Spent a long time (too long) building the operation editor, but eventually got it done. Actually, most of the time I wasn't working on it at all because it was such an unpleasant, tedious task, I dragged my feet and didn't really do much of anything for a couple months. But it is done. I have also more or less finished the generation editor. The generation editor has three modes: culture, density, and development. Culture is used to determine which five "base" cultures (and optionally, which five "assimilation" cultures) are used when generating populations in an area. Density is used to modify the amount of people present after anything else (such as the tile's physical size) is taken into account. Development is used as a template for which operations will be present, and which professions. These will be combined to generate the populations and operations in a tile.
Next I have to write the actual code to perform this generation logic, but it will mean a break from UI for a while, which is good, because I hate doing UI. (I also think I need to redo/replace the hatching mask used for tiles. The city one's ok, but the tile one is bad.) Once I get that done it will be a major milestone because being able to generate actual population and operation objects will enable me to start tinkering with implementing behaviour - having them buy and sell products, for example. My aim is to get a working economy in place prior to messing around with states and governments and so on - which is a very long ways off.
Density. White is empty, green is 100%, red is 1'000%, blue is 10'000% (subject to change - I do need to do some reading up on medieval population stats to get an idea about the high and low end of pre-industrial population figures - but they do run a rather large gamut of size, with rice-farming populations tending to be much larger than anyone else).
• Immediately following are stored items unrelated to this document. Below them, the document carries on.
Lemma move_forward s s' : move s s' -> forward s s'.
Proof.
  intros Hm. destruct Hm; shape; try (by apply forward_same).
  all: try (eapply forward_insert; [reflexivity|]; intros x1 Hx1; simplify_eq; done).
  - apply forward_same. by destruct H.
  - eapply forward_insert; [reflexivity|]. intros x1 Hx1. simplify_eq. split; [done|]. exists r. split; [by left|done].
  - eapply forward_insert; [reflexivity|]. intros x1 Hx1. simplify_eq. split; [done|]. exists (full_url c (si_request i)), now. split; [by left|done].
  - intros u x Hx. assert (cleanup <> t) as Hct by congruence. destruct (decide (u = t)) as [->|Hne].
    + exists (StartTask i (SCleaning e)). simplify_eq. split; [unfold to; state; by rewrite lookup_insert_eq|by right].
    + exists x. split; [|by left]. unfold to. state. rewrite lookup_insert_ne by done. destruct page; state; rewrite lookup_insert_ne by congruence; done.
  - eapply forward_insert; [reflexivity|]. intros x1 Hx1. simplify_eq. split_and!; try done. exists b. by left.
Qed.
Lemma move_appears s s' : move s s' -> appears s s'.
Proof.
  intros Hm. destruct Hm; shape; try (by apply appears_same).
  all: try (eapply appears_insert; [reflexivity|]; intros Hn1; simplify_eq; done).
  - apply appears_same. by destruct H.
  - eapply appears_insert; [reflexivity|]. intros _. split; [done|]. by left.
  - intros u x Hn. assert (u <> t) as Hne by congruence. unfold to. state. rewrite lookup_insert_ne by done.
    destruct page; state; (destruct (decide (cleanup = u)) as [->|]; [rewrite lookup_insert_eq; by intros [= <-]|rewrite lookup_insert_ne by done; unfold log; state; congruence]).
Qed.

(** *** What follows for starts and operations *)

Lemma move_grows s s' : tables s -> move s s' -> forall e, e ∈ effects s -> e ∈ effects s'.
Proof.
  intros Hs Hm e He. destruct (move_writes s s' Hs Hm) as [E _|e' E _ _|sid t i p page now E _ _ _ _ _]; rewrite E; [done|by right|by do 2 right].
Qed.

(** A start, seen from the state after the move. *)
Lemma move_start_back s s' t i st : tables s -> move s s' -> start_of s' t = Some (i, st) ->
  start_of s t = Some (i, st) \/ (exists st0, start_of s t = Some (i, st0) /\ task_goes s s' t (StartTask i st0) (StartTask i st)) \/
  tasks s !! t = None /\ st = SNew /\ ENew t i ∈ effects s'.
Proof.
  intros Hs Hm Ht. unfold start_of in Ht. destruct (tasks s' !! t) as [[j st'| | |]|] eqn:Ht'; try done. injection Ht as -> ->.
  destruct (tasks s !! t) as [x|] eqn:Hx.
  - destruct (move_forward s s' Hm t x Hx) as (x' & Hx' & Hg). rewrite Ht' in Hx'. injection Hx' as <-. destruct Hg as [<-|Hg]; [left; by apply start_of_task|].
    right. left. destruct x as [j st0| | |]; try done. destruct Hg as [<- Hg]. exists st0. split; [by apply start_of_task|done].
  - destruct (move_appears s s' Hm t _ Hx Ht') as [-> H]. auto.
Qed.
Lemma move_start s s' t i st : move s s' -> start_of s t = Some (i, st) -> exists st', start_of s' t = Some (i, st').
Proof.
  intros Hm Ht. unfold start_of in Ht. destruct (tasks s !! t) as [[j st0| | |]|] eqn:Ht'; try done. injection Ht as -> ->.
  destruct (move_forward s s' Hm t _ Ht') as (x' & Hx' & [->|Hg]); [exists st; by apply start_of_task|]. destruct x' as [j st'| | |]; try done.
  destruct Hg as [-> _]. exists st'. by apply start_of_task.
Qed.
Lemma move_calling s s' t q c k : move s s' -> operation_of s t = Some (q, c, OCalling k) ->
  operation_of s' t = Some (q, c, OCalling k) \/ exists b, EUsed t b ∈ effects s'.
Proof.
  intros Hm Ht. unfold operation_of in Ht. destruct (tasks s !! t) as [[|q0 c0 st0| |]|] eqn:Ht'; try done. injection Ht as -> -> ->.
  destruct (move_forward s s' Hm t _ Ht') as (x' & Hx' & [->|Hg]); [left; by apply operation_of_task|]. right. destruct x' as [|q' c' st'| |]; try done.
  by destruct Hg as (_ & _ & Hg).
Qed.
(** *** The output kept *)

(** The chunks, in the order they came, up to the limit. *)
Lemma capture_is_prefix (chunks : list bytes) : Forall (fun c : bytes => c <> []) chunks ->
  fold_left _capture chunks ([], false) =
  (take (Z.to_nat MAX_SERVER_OUTPUT_BYTES) (concat chunks), MAX_SERVER_OUTPUT_BYTES <? Z.of_nat (length (concat chunks))).
Proof.
  induction chunks as [|c chunks IH] using rev_ind; intros H; [reflexivity|]. apply Forall_app in H as [H Hc]. apply Forall_cons in Hc as [Hc _].
  rewrite fold_left_app, (IH H), concat_app. cbn [fold_left concat]. rewrite app_nil_r, length_app. set (l := concat chunks).
  assert (0 < Z.of_nat (length c)) by (destruct c; [done|cbn; lia]). unfold _capture. rewrite length_take.
  assert (0 <= MAX_SERVER_OUTPUT_BYTES) by done. clear IH. generalize dependent MAX_SERVER_OUTPUT_BYTES. intros m Hm.
  destruct (Z.leb_spec (m - Z.of_nat (Z.to_nat m `min` length l)) 0) as [Hle|Hgt].
  - rewrite take_app_le by lia. assert (m <? Z.of_nat (length l + length c) = true) as -> by (apply Z.ltb_lt; lia). done.
  - rewrite Nat.min_r by lia. rewrite take_app, (take_ge l) by lia. assert (m <? Z.of_nat (length l) = false) as -> by (apply Z.ltb_ge; lia). cbn [orb].
    assert (Z.to_nat (m - Z.of_nat (length l)) = Z.to_nat m - length l)%nat as -> by lia.
    assert ((m - Z.of_nat (length l) <? Z.of_nat (length c)) = (m <? Z.of_nat (length l + length c))) as ->; [|done].
    destruct (Z.ltb_spec (m - Z.of_nat (length l)) (Z.of_nat (length c))), (Z.ltb_spec m (Z.of_nat (length l + length c))); lia || done.
Qed.
Lemma base_goto l s t x : base l s -> (forall h st, tasks s !! t = Some (StopTask h st) -> exists st', x = StopTask h st') ->
  (forall h st, x = StopTask h st -> is_Some (handles s !! h) /\ match st with SReaders | SEnded (Ok _) => gone s h | _ => True end) -> base l (goto t x s).
Proof.
  intros [B1 B2 B3 B4 B5 B6 B7 B8 B9 B10 B11] Ht Hx. split; fields; try done.
  - intros k h u (hd & st & H1 & H2 & H3)%B2. destruct (decide (t = u)) as [->|Hne].
    + destruct (Ht _ _ H3) as [st' ->]. exists hd, st'. by rewrite lookup_insert_eq.
    + exists hd, st. by rewrite lookup_insert_ne.
  - intros u h st. destruct (decide (t = u)) as [->|Hne]; [rewrite lookup_insert_eq; intros [= ->]; by apply Hx|rewrite lookup_insert_ne by done; apply B4].
Qed.
Lemma base_guard l s g : base l s -> base l (set_guard g s).
Proof. by intros []. Qed.
Lemma base_emits l s es h hd : base l s -> handles s !! h = Some hd ->
  (forall e, e ∈ es -> exists p, dh_process hd = Some p /\ (e = ETerminate p \/ e = EKill p)) -> base l (emits es s).
Proof.
  intros [B1 B2 B3 B4 B5 B6 B7 B8 B9 B10 B11] Hh He. split; try done; cbn [emits effects handles _servers _stopping exited].
  - intros h' hd' p H1 H2. destruct (B5 _ _ _ H1 H2) as [spec Hs]. exists spec. set_solver.
  - intros p k spec [Hin|Hin]%elem_of_app; [|by apply (B7 p k spec)]. destruct (He _ Hin) as (q & _ & [E|E]); discriminate E.
  - intros p Hp. assert ((exists q, dh_process hd = Some q /\ p = q) \/ (ETerminate p ∈ effects s \/ EKill p ∈ effects s)) as [(q & Hq & ->)|Hp'].
    { rewrite !elem_of_app in Hp. destruct Hp as [[Hp|Hp]|[Hp|Hp]]; try (right; tauto); left; destruct (He _ Hp) as (q & Hq & [E|E]); try discriminate E; injection E as ->; eauto. }
    + destruct (B5 _ _ _ Hh Hq) as [spec Hs]. exists (dh_key hd), spec. set_solver.
    + destruct (B8 p Hp') as (k & spec & Hs). exists k, spec. set_solver.
Qed.
Lemma base_references l s h f : base l s -> base l (on_handles (alter (fun hd => with_references (f hd) hd) h) s).
Proof.
  intros [B1 B2 B3 B4 B5 B6 B7 B8 B9 B10 B11]. set (m := alter _ _).
  assert (forall h' hd, handles s !! h' = Some hd -> exists hd', m (handles s) !! h' = Some hd' /\ dh_key hd' = dh_key hd /\ dh_process hd' = dh_process hd /\ dh_owned hd' = dh_owned hd) as Hto.
  { intros h' hd Hh. unfold m. destruct (decide (h = h')) as [->|Hne]; [rewrite lookup_alter_eq, Hh|rewrite lookup_alter_ne by done]; eauto. }
  assert (forall h' hd', m (handles s) !! h' = Some hd' -> exists hd, handles s !! h' = Some hd /\ dh_key hd' = dh_key hd /\ dh_process hd' = dh_process hd /\ dh_owned hd' = dh_owned hd) as Hfrom.
  { intros h' hd' Hh. destruct (handles s !! h') as [hd|] eqn:E; [|unfold m in Hh; by rewrite (proj2 (lookup_alter_None _ _ _ _) E) in Hh].
    destruct (Hto h' hd E) as (hd1 & Hh1 & H). rewrite Hh in Hh1. injection Hh1 as <-. eauto. }
  assert (forall h', gone s h' -> gone (on_handles m s) h') as Hgone.
  { intros h' Hg hd p Hh Hp. destruct (Hfrom _ _ Hh) as (hd0 & Hh0 & _ & E & _). apply (Hg hd0); congruence. }
  split; fields; try done.
  - intros k h' (hd & Hh & Hk)%B1. destruct (Hto _ _ Hh) as (hd' & Hh' & E & _). exists hd'. split; congruence.
  - intros k h' t (hd & st & Hh & Hk & Ht)%B2. destruct (Hto _ _ Hh) as (hd' & Hh' & E & _). exists hd', st. split_and!; congruence.
  - intros t h' st Ht. destruct (B4 t h' st Ht) as [[hd Hh] H4]. destruct (Hto _ _ Hh) as (hd' & Hh' & _). split; [by eexists|]. destruct st as [| | | |[]]; auto.
  - intros h' hd' p Hh' Hp. destruct (Hfrom _ _ Hh') as (hd & Hh & E & E' & _). rewrite E. apply (B5 h' hd); congruence.
  - intros h' hd' Hh'. destruct (Hfrom _ _ Hh') as (hd & Hh & _ & E & E'). rewrite E, E'. by apply (B6 h').
  - intros p k spec Hin Hn. destruct (B7 p k spec Hin Hn) as (h' & hd & Hh & Hp & Hk & Hd). destruct (Hto _ _ Hh) as (hd' & Hh' & E & E' & _).
    exists h', hd'. split_and!; congruence || done.
  - intros h' Hin. destruct (B9 h' Hin) as (hd & Hh & H1 & H2). destruct (Hto _ _ Hh) as (hd' & Hh' & E & _). exists hd'. rewrite E. done.
  - intros h1 h2 hd1 hd2 Hi1 Hi2 H1 H2 E. destruct (Hfrom _ _ H1) as (x1 & Hx1 & E1 & _), (Hfrom _ _ H2) as (x2 & Hx2 & E2 & _). apply (B10 h1 h2 x1 x2); congruence.
Qed.
(** A server that is gone is forgotten. *)
Lemma base_forget s k : base [] s -> (forall h, _servers s !! k = Some h -> gone s h) -> base [] (on_servers (delete k) s).
Proof.
  intros [B1 B2 B3 B4 B5 B6 B7 B8 B9 B10 B11] Hg. split; fields; try done.
  - intros k' h [_ Hk]%lookup_delete_Some. by apply B1.
  - intros k' h [_ Hk]%lookup_delete_Some. by eapply B3.
  - intros p k' spec Hin Hn. destruct (B7 p k' spec Hin Hn) as (h & hd & Hh & Hp & Hk & Hd). exists h, hd. split_and!; try done.
    destruct Hd as [Hd|Hd]; [|by right]. left. rewrite lookup_delete_ne; [done|]. intros <-. by apply Hn, (Hg h Hd hd).
  - intros h Hin. by apply not_elem_of_nil in Hin.
Qed.
Lemma base_forget_stopping s k : base [] s -> (forall h t, _stopping s !! k = Some (h, t) -> gone s h) -> base [] (on_stopping (delete k) s).
Proof.
  intros [B1 B2 B3 B4 B5 B6 B7 B8 B9 B10 B11] Hg. split; fields; try done.
  - intros k' h t [_ Hk]%lookup_delete_Some. by apply B2.
  - intros k' h Hk. destruct (decide (k = k')) as [->|]; [by rewrite lookup_delete_eq|rewrite lookup_delete_ne by done; by eapply B3].
  - intros p k' spec Hin Hn. destruct (B7 p k' spec Hin Hn) as (h & hd & Hh & Hp & Hk & Hd). exists h, hd. split_and!; try done.
    destruct Hd as [Hd|[[t Hd]|Hd]]; [by left| |by right; right]. right. left. exists t. rewrite lookup_delete_ne; [done|]. intros <-. by apply Hn, (Hg h t Hd hd).
  - intros h Hin. by apply not_elem_of_nil in Hin.
Qed.
(** A server leaves the table: it is pending. *)
Lemma base_take l s h hd : base l s -> handles s !! h = Some hd -> _servers s !! dh_key hd = Some h -> base (h :: l) (on_servers (delete (dh_key hd)) s).
Proof.
  intros [B1 B2 B3 B4 B5 B6 B7 B8 B9 B10 B11] Hh Hs.
  assert (forall h', h' ∈ l -> forall hd', handles s !! h' = Some hd' -> dh_key hd' <> dh_key hd) as Hother.
  { intros h' Hin hd' Hh' E. destruct (B9 h' Hin) as (hd1 & Hh1 & H1 & _). simplify_eq. rewrite E in H1. congruence. }
  split; fields; try done.
  - intros k' h' [_ Hk]%lookup_delete_Some. by apply B1.
  - intros k' h' [_ Hk]%lookup_delete_Some. by eapply B3.
  - intros p k' spec Hin Hn. destruct (B7 p k' spec Hin Hn) as (h' & hd' & Hh' & Hp & Hk & Hd). exists h', hd'. split_and!; try done.
    destruct Hd as [Hd|[Hd|Hd]]; [|by right; left|right; right; by right]. destruct (decide (dh_key hd = k')) as [<-|Hne].
    + right. right. simplify_eq. left.
    + left. by rewrite lookup_delete_ne.
  - intros h' [->|Hin]%elem_of_cons.
    + exists hd. split_and!; [done|apply lookup_delete_eq|by eapply B3].
    + destruct (B9 h' Hin) as (hd' & Hh' & H1 & H2). exists hd'. split_and!; try done. rewrite lookup_delete_ne; [done|]. intros E. by eapply Hother.
  - intros h1 h2 hd1 hd2 [->|Hi1]%elem_of_cons [->|Hi2]%elem_of_cons H1 H2 E; [done| | |by eapply B10]; exfalso; simplify_eq.
    + by apply (Hother h2 Hi2 hd2).
    + by apply (Hother h1 Hi1 hd1).
  - constructor; [|done]. intros Hin. by apply (Hother h Hin hd).
Qed.
Lemma new_task_fresh s : tasks s !! new_task s = None.
Proof. unfold new_task. apply not_elem_of_dom, is_fresh. Qed.
(** A stop begins, of a pending server or again. *)
Lemma base_start_stop l s h hd : base l s -> handles s !! h = Some hd -> h ∉ l -> (exists t, _stopping s !! dh_key hd = Some (h, t)) -> base l (_start_stop_locked h s).2.
Proof.
  intros Hb Hh Hn [t0 Ht0]. unfold _start_stop_locked. rewrite Hh. cbn [snd].
  assert (base l (goto (new_task s) (StopTask h SNew) s)) as [B1 B2 B3 B4 B5 B6 B7 B8 B9 B10 B11].
  { apply base_goto; [done| |intros ? ? [= <- <-]; eauto]. intros ? ? E. by rewrite new_task_fresh in E. }
  split; fields; try done.
  - intros k h' t. rewrite lookup_insert_Some. intros [[<- [= <- <-]]|[_ H]]; [|by apply B2]. exists hd, SNew. by rewrite lookup_insert_eq.
  - intros k h' Hk. rewrite lookup_insert_ne; [by eapply B3|]. intros <-. apply B3 in Hk. congruence.
  - intros p k spec Hin Hx. destruct (B7 p k spec Hin Hx) as (h' & hd' & Hh' & Hp & Hk & Hd). exists h', hd'. split_and!; try done.
    destruct Hd as [Hd|[[t Hd]|Hd]]; [by left| |by right; right]. right. left. destruct (decide (dh_key hd = k)) as [<-|Hne]; [|exists t; by rewrite lookup_insert_ne].
    rewrite lookup_insert_eq. rewrite Ht0 in Hd. injection Hd as -> _. by eexists.
  - intros h' Hin. destruct (B9 h' Hin) as (hd' & Hh' & H1 & H2). exists hd'. split_and!; try done. rewrite lookup_insert_ne; [done|]. intros E. rewrite <-E in H2. congruence.
Qed.
Lemma base_start_pending l s h : base (h :: l) s -> base l (_start_stop_locked h s).2.
Proof.
  intros Hb. destruct (b_pending _ _ Hb h ltac:(left)) as (hd & Hh & Hs & Hst). unfold _start_stop_locked. rewrite Hh. cbn [snd].
  assert (base (h :: l) (goto (new_task s) (StopTask h SNew) s)) as [B1 B2 B3 B4 B5 B6 B7 B8 B9 B10 B11].
  { apply base_goto; [done| |intros ? ? [= <- <-]; eauto]. intros ? ? E. by rewrite new_task_fresh in E. }
  apply NoDup_cons in B11 as [Hni Hnd]. split; fields; try done.
  - intros k h' t. rewrite lookup_insert_Some. intros [[<- [= <- <-]]|[_ H]]; [|by apply B2]. exists hd, SNew. by rewrite lookup_insert_eq.
  - intros k h' Hk. rewrite lookup_insert_ne; [by eapply B3|]. congruence.
  - intros p k spec Hin Hx. destruct (B7 p k spec Hin Hx) as (h' & hd' & Hh' & Hp & Hk & Hd). exists h', hd'. split_and!; try done.
    destruct Hd as [Hd|[[t Hd]|[->|Hd]%elem_of_cons]]; [by left| | |by right; right]; right; left.
    + exists t. rewrite lookup_insert_ne; [done|]. congruence.
    + simplify_eq. rewrite lookup_insert_eq. by eexists.
  - intros h' Hin. destruct (B9 h' ltac:(by right)) as (hd' & Hh' & H1 & H2). exists hd'. split_and!; try done. rewrite lookup_insert_ne; [done|]. intros E.
    assert (h = h') as <- by (apply (B10 h h' hd hd'); [left|by right|done|done|done]). done.
  - intros h1 h2 hd1 hd2 Hi1 Hi2. apply B10; by right.
Qed.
Cultures, in city mode (forces cities to be displayed whether there is one or not, and transforms them to be larger than normal for visibility. This is kind of a placeholder thing because I need to adapt the city editor to say whether there is in fact a city, or something like it, in a given area - and once states start to be implemented, a city's provincial/national capital status). The base/assim paradigm has somewhat exposed a weakness in the current hatching pattern: it doesn't convey cleanly which is base and which is assimilated. I'd like to switch it to a pattern that has, say, five unbroken lines going one direction, and then the assimilation pattern breaks up the lines? Something like that. It needs reworking one way or another.
I also redid the zone-edge sea tiles in Illustrator so that sea zones would have smoother borders that looked less irregular / "tile shaped".
Family structures have also been added, these being Stem Nuclear, Absolute Nuclear, Equal Nuclear, Exogamous Communal, Endogamous Communal, Asymmetric Communal, General Anomic, Coherent Harem, and Diffuse Harem. These are mostly just slightly renamed versions of Emmanuel Todd's system, but with the African system renamed to Coherent Harem, and with a Diffuse Harem system, representing late-stage civilization's urban breakdown of the family, added. Family systems are characterized along six axes: equality (based mainly off traditional inheritance), authority (based off whether sons live with their father or move out), community (based on household size), exogamy (based on whether cousin marriage is allowed or not), linearity (this is mostly just a behavioural toggle for Stem Nuclear cultures that makes them extremely resistant to assimilation/integration), and monogamy (based on distribution of women in society). I will at some point use these for governing population behaviour, but for now they'll just be applied to cultures for flavour.